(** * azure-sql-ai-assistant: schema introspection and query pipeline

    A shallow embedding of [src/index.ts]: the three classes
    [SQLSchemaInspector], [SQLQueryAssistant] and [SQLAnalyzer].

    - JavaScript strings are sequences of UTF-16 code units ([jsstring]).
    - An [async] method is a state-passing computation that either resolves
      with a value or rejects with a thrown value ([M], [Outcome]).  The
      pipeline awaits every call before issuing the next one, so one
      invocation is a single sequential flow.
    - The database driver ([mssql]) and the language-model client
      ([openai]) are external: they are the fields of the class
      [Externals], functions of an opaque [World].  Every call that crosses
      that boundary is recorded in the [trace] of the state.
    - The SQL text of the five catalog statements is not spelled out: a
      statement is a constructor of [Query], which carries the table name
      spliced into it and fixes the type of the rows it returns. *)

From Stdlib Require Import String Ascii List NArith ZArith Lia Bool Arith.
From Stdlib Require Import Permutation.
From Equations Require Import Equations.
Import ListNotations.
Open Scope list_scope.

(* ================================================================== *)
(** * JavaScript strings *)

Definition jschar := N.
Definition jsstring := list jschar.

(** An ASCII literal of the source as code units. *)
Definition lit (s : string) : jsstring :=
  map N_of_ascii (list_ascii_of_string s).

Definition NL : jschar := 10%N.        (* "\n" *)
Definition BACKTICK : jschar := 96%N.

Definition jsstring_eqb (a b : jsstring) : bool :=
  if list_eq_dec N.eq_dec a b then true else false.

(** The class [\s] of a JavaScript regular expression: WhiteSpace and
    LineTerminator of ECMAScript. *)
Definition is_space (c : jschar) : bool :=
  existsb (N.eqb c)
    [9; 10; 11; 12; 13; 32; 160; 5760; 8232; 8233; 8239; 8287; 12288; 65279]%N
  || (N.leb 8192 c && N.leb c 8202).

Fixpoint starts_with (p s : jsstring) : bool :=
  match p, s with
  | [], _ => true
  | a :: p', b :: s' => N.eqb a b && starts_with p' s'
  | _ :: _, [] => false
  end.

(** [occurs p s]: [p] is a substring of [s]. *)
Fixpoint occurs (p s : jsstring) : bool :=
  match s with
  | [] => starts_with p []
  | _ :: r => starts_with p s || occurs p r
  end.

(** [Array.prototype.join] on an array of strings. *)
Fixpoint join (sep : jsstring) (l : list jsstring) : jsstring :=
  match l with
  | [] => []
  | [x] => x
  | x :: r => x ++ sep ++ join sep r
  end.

**Work required**
Between the first line of the entries above and the line with "that boundary is", both included, copy every line exactly and nothing outside that range.

**Result for this task**
(** * azure-sql-ai-assistant: schema introspection and query pipeline

    A shallow embedding of [src/index.ts]: the three classes
    [SQLSchemaInspector], [SQLQueryAssistant] and [SQLAnalyzer].

    - JavaScript strings are sequences of UTF-16 code units ([jsstring]).
    - An [async] method is a state-passing computation that either resolves
      with a value or rejects with a thrown value ([M], [Outcome]).  The
      pipeline awaits every call before issuing the next one, so one
      invocation is a single sequential flow.
    - The database driver ([mssql]) and the language-model client
      ([openai]) are external: they are the fields of the class
      [Externals], functions of an opaque [World].  Every call that crosses
      that boundary is recorded in the [trace] of the state.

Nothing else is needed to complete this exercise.